(“The Taming of the Shrew” 1590 – 1593)
Introduzione – Trama
Prologo
Atto I
Atto II
Atto III
Atto IV
Atto V
Introduzione al teatro di Shakespeare
Elenco opere teatrali
ATTO TERZO – SCENA PRIMA
Entrano Lucenzio, Ortensio e Bianca.
LUCENZIO
Basta, menestrello. Vi fate troppo audace, signore.
Avete già scordato il benvenuto
che vi ha dato sua sorella Caterina?
ORTENSIO
Ma, pedante attaccabrighe, questa qui
è la patrona delle armonie celesti.
Concedetemi perciò la precedenza
e quand’avremo passato un’ora di musica
avrete altrettanto per la vostra lezione.
LUCENZIO
Strampalato somaro, che neppure sapete
il motivo per cui la musica fu inventata!
Non fu per rinfrescare la mente umana
dopo gli studi o le fatiche quotidiane?
Lasciatemi perciò istruirla in filosofia
e dopo, ammannitele la vostra armonia.
ORTENSIO
Messere, non tollero queste tue bravate.
BIANCA
Ma signori, mi fate doppiamente torto
litigando su quanto è di mia scelta.
Non sono una scolaretta che si sculaccia,
non mi farò legare a orari e imposizioni,
ma studierò le lezioni come piace a me.
E per troncare ogni contesa, sediamoci qui.
Voi prendete lo strumento, e intanto suonate;
la sua lezione finirà prima che sia accordato.
ORTENSIO
Smetterete quando avrò il tono giusto?
LUCENZIO
Questo non sarà mai. Intonate lo strumento.
BIANCA
Dov’eravamo rimasti?
LUCENZIO
Qui, signora;
Hic ibat Simois, hic est Sigeia tellus,
Hic steterat Priami regia celsa senis.
BIANCA
Fate la traduzione.
LUCENZIO
Hic ibat, come vi ho detto prima – Simois, io sono Lucenzio – hic est, figlio di Vincenzo di Pisa – Sigeia tellus, così travestito per ottenere il vostro amore – Hic steterat, e quel Lucenzio che viene a corteggiarvi – Priami, è il mio servo Tranio – regia, assumendo le mie vesti – celsa senis, per ingannare il vecchio pantalone.
ORTENSIO
Madama, il mio strumento è accordato.
BIANCA
Sentiamo. Ma no! Il sol stona.
LUCENZIO
Sputate nel foro, e accordate ancora.
BIANCA
Adesso vediamo se lo so tradurre io; Hic ibat Simois, io non vi conosco – his est Sigeia tellus, non mi fido di voi – Hic steterat Priami, attento che non ci senta – regia, non fatevi illusioni – celsa senis, non disperate.
ORTENSIO
Madama, adesso è accordato.
LUCENZIO
Ma non il basso.
ORTENSIO
Il basso va bene, ma non quel basso furfante.

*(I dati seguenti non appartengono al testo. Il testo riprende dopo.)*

(* ===== verification/Schemas.v ===== *)
(** * Data schemas ([workflow.py], [resources.py])

    The code around the JSON Schema libraries: the walk that rejects foreign
    dialects and dangling references in an inline schema, the collection of the
    documents a schema still needs, and the validation of task data.  The
    libraries ([jsonschema], [referencing], [urllib.parse]) are the operations
    of the class [SchemaLibrary]. *)
From stdpp Require Import base list strings.
From Stdlib Require Import ZArith Lia Ascii.
From S2P Require Import Prelude PyStr PyFloat Json Errors Tasks.

Local Open Scope string_scope.

(** [jsonschema.ValidationError]: the path (each part through [str]) and the
    keyword that failed *)
Record schema_error : Type := SchemaError { se_path : list string; se_validator : string }.

Class SchemaLibrary : Type := {
  Registry : Type;
  Resolver : Type;
  empty_registry : Registry;
  (** [Draft202012Validator.check_schema] returns *)
  check_schema : json → bool;
  (** [Draft202012Validator(schema, registry).iter_errors(value)] *)
  iter_errors : Registry → json → json → res (list schema_error);
  (** [resource.id() or ""] *)
  resource_id : json → string;
  (** [resource.subresources()], each with its pointer relative to the resource *)
  subresources : json → list (string * json);
  resolver_with_root : Registry → json → Resolver;
  resolver_at : Registry → string → Resolver;
  in_subresource : Resolver → json → Resolver;
  (** [resolver.lookup(ref).contents], [None] when it raises *)
  lookup : Resolver → string → option json;
  in_registry : Registry → string → bool;
  urljoin : string → string → string;
  (** [urldefrag(uri)[0]] *)
  urldefrag : string → string
}.

(** A subresource is a part of the resource. *)
Class SchemaLibraryLaws `{!SchemaLibrary} : Prop := {
  subresources_smaller : ∀ v p c, (p, c) ∈ subresources v → (json_size c < json_size v)%nat
}.

Definition is_schema (v : json) : bool := match v with JDict _ | JBool _ => true | _ => false end.
Definition dialect : string := "https://json-schema.org/draft/2020-12/schema".
Definition foreign_dialect (document : dict) : res bool :=
  match dget "$schema" document with
  | None => Ok false
  | Some (JStr s) => Ok (negb (String.eqb (rstrip_by (Ascii.eqb "#"%char) s) dialect))
  | Some _ => Raise (err AttributeError_ "object has no attribute 'rstrip'")
  end.
Definition unsupported (feature reference : string) : exn :=
  err_at UnsupportedWorkflowFeature
    (feature +:+ " is not supported by the current OWA profile") reference.
Definition unresolved_reference (path : string) : exn :=
  err_at WorkflowSemanticError "unresolved or invalid inline schema reference" path.
Definition reference_keys : list string := ["$ref"; "$dynamicRef"].
Definition schema_fuel : exn := err AssertionError_ "schema walk fuel".

Section Walks.
Context {SL : SchemaLibrary}.

(** One reference of a schema resource: it resolves to a schema, or it leaves
    the document and the caller allows that *)
Definition check_reference (allow_external : bool) (current : Resolver) (path : string)
    (document : dict) (key : string) : res unit :=
  match dget key document with
  | Some (JStr item) =>
      let resolved := match lookup current item with
                      | Some target => is_schema target
                      | None => false
                      end in
      if resolved then Ok tt
      else if negb (startswith item "#") then
        if allow_external then Ok tt
        else Raise (unsupported "external schema reference" (path +:+ "/" +:+ key))
      else Raise (unresolved_reference (path +:+ "/" +:+ key))
  | _ => Ok tt
  end.

Fixpoint walk_references (fuel : nat) (allow_external : bool) (contents : json) (path : string)
    (current : Resolver) : res unit :=
  match fuel with
  | O => Raise schema_fuel
  | S fuel =>
      match contents with
      | JDict document =>
          let! foreign := foreign_dialect document in
          reject! foreign with unsupported "inline schema dialect" (path +:+ "/$schema") in
          let! _ := ofor (check_reference allow_external current path document) reference_keys in
          ofor (fun child => walk_references fuel allow_external child.2 (path +:+ child.1)
                               (in_subresource current child.2)) (subresources contents)
      | _ => Ok tt
      end
  end.
Definition _validate_schema_references (value : json) (reference : string) (registry : option Registry)
    (allow_external : bool) : res unit :=
  walk_references (S (json_size value)) allow_external value reference
    (resolver_with_root (match registry with Some r => r | None => empty_registry end) value).

(** [resources.schema_references]: the documents that are still missing *)
Definition collect_reference (registry : Registry) (resolver : Resolver) (base path : string)
    (document : dict) (missing : list string) (key : string) : res (list string) :=
  match dget key document with
  | Some (JStr target) =>
      match lookup resolver target with
      | None =>
          let uri := urldefrag (urljoin base target) in
          reject! startswith target "#" || String.eqb uri (urldefrag base) || in_registry registry uri
          with unresolved_reference (path +:+ "/" +:+ key) in
          Ok (if existsb (String.eqb uri) missing then missing else missing ++ [uri])%list
      | Some resolved =>
          guard! is_schema resolved
          else err_at WorkflowSemanticError "schema reference target is not a schema"
                 (path +:+ "/" +:+ key) in
          Ok missing
      end
  | _ => Ok missing
  end.
Fixpoint walk_missing (fuel : nat) (registry : Registry) (missing : list string) (contents : json)
    (path : string) (resolver : Resolver) (base : string) : res (list string) :=
  match fuel with
  | O => Raise schema_fuel
  | S fuel =>
      match contents with
      | JDict document =>
          let! foreign := foreign_dialect document in
          reject! foreign with
            err_at UnsupportedWorkflowFeature "unsupported data schema dialect" (path +:+ "/$schema") in
          let! missing := ofold (collect_reference registry resolver base path document) missing
                            reference_keys in
          ofold (fun missing child =>
                   walk_missing fuel registry missing child.2 (path +:+ child.1)
                     (in_subresource resolver child.2) (urljoin base (resource_id child.2)))
            missing (subresources contents)
      | _ => Ok missing
      end
  end.
Definition schema_references (document : json) (registry : Registry) (reference base : string)
    : res (list string) :=
  guard! is_schema document
  else err_at WorkflowSemanticError "schema resource must be a JSON Schema object or boolean" reference in
  guard! check_schema document else err_at WorkflowSemanticError "invalid data schema" reference in
  let root_base := urljoin base (resource_id document) in
  let resolver := if String.eqb base "" then resolver_with_root registry document
                  else resolver_at registry root_base in
  walk_missing (S (json_size document)) registry [] document reference resolver root_base.

(** [sorted(errors, key=...)[0]]: the first error whose path is least *)
Fixpoint path_ltb (p q : list string) : bool :=
  match p, q with
  | [], _ :: _ => true
  | _, [] => false
  | x :: p, y :: q => String.ltb x y || (String.eqb x y && path_ltb p q)
  end.
Definition first_error (errors : list schema_error) : option schema_error :=
  match errors with
  | [] => None
  | e :: rest =>
      Some (foldl (fun best e => if path_ltb (se_path e) (se_path best) then e else best) e rest)
  end.

(** [WorkflowExecutor._validate_data_schema] *)
Definition schema_failure (label : string) (first : schema_error) : exn :=
  let joined := join "/" (se_path first) in
  let path := if String.eqb joined "" then "root" else joined in
  exn_init WorkflowSemanticError (label +:+ " schema validation failed at " +:+ path)
    (Some [("path", JStr path); ("validator", JStr (se_validator first));
           ("type", JStr "https://serverlessworkflow.io/spec/1.0.0/errors/validation");
           ("status", JInt 400)]).
Definition _validate_data_schema (registry : Registry) (specification : option json) (value : json)
    (label : string) : res unit :=
  match specification with
  | Some (JDict spec) =>
      match get_dict "schema" spec with
      | Some schema =>
          match dget "document" schema with
          | Some document =>
              if is_schema document then
                let! errors := iter_errors registry document value in
                match first_error errors with
                | Some first => Raise (schema_failure label first)
                | None => Ok tt
                end
              else Ok tt
          | None => Ok tt
          end
      | None => Ok tt
      end
  | _ => Ok tt
  end.

(** ** The walks end *)
Lemma ofor_not {E A} (f : A → outcome E unit) (xs : list A) (e : E) :
  (∀ x, x ∈ xs → f x ≠ Raise e) → ofor f xs ≠ Raise e.
Proof. intros Hf (x & Hx & He)%ofor_raise. by eapply Hf. Qed.

Lemma foreign_dialect_raises document e :
  foreign_dialect document = Raise e → exn_cls e = AttributeError_.
Proof. unfold foreign_dialect. repeat case_match; try done; by intros [= <-]. Qed.

Lemma check_reference_raises allow current path document key e :
  check_reference allow current path document key = Raise e → exn_cls e ≠ AssertionError_.
Proof. unfold check_reference. repeat case_match; try done; by intros [= <-]. Qed.

Context `{!SchemaLibraryLaws}.

Lemma walk_references_total fuel allow contents path current :
  (json_size contents < fuel)%nat →
  walk_references fuel allow contents path current ≠ Raise schema_fuel.
Proof.
  revert contents path current.
  induction fuel as [| fuel IH]; intros contents path current Hf; [lia |].
  cbn [walk_references]. destruct contents as [| | | | | | document]; try done.
  intros [He | (foreign & _ & He)]%obind_raise.
  { by apply foreign_dialect_raises in He. }
  destruct foreign; [done |]. apply obind_raise in He as [He | (_ & _ & He)].
  { apply ofor_raise in He as (k & _ & He). by apply check_reference_raises in He. }
  apply ofor_raise in He as ([p c] & Hc & He). apply subresources_smaller in Hc.
  eapply IH; [| exact He]. cbn [snd]. lia.
Qed.

Lemma validate_schema_references_total value reference registry allow :
  _validate_schema_references value reference registry allow ≠ Raise schema_fuel.
Proof. apply walk_references_total. lia. Qed.
End Walks.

[A parte.] Com’è focoso e audace quel pedante.
Sulla mia vita, fa la corte alla mia amata.
Pedascule, guarda che ti tengo d’occhio.
BIANCA
Col tempo potrò credervi, ma non mi fido.
LUCENZIO
Non diffidate… di certo l’Eacide
era Aiace, così chiamato dal nonno.
BIANCA
Devo credere al mio maestro; se no, v’assicuro,
starei ancora a discutere su questo dubbio.
Ma lasciamo stare. Ora, Licio, a voi.
Buon maestro, non prendetevela, vi prego,
se ho scherzato così con tutti e due.
ORTENSIO
[A Lucenzio.] Potete far quattro passi, e darmi agio.
Non so dare lezioni di musica a tre.
LUCENZIO
Siete così puntiglioso, signore? Bene, aspetterò…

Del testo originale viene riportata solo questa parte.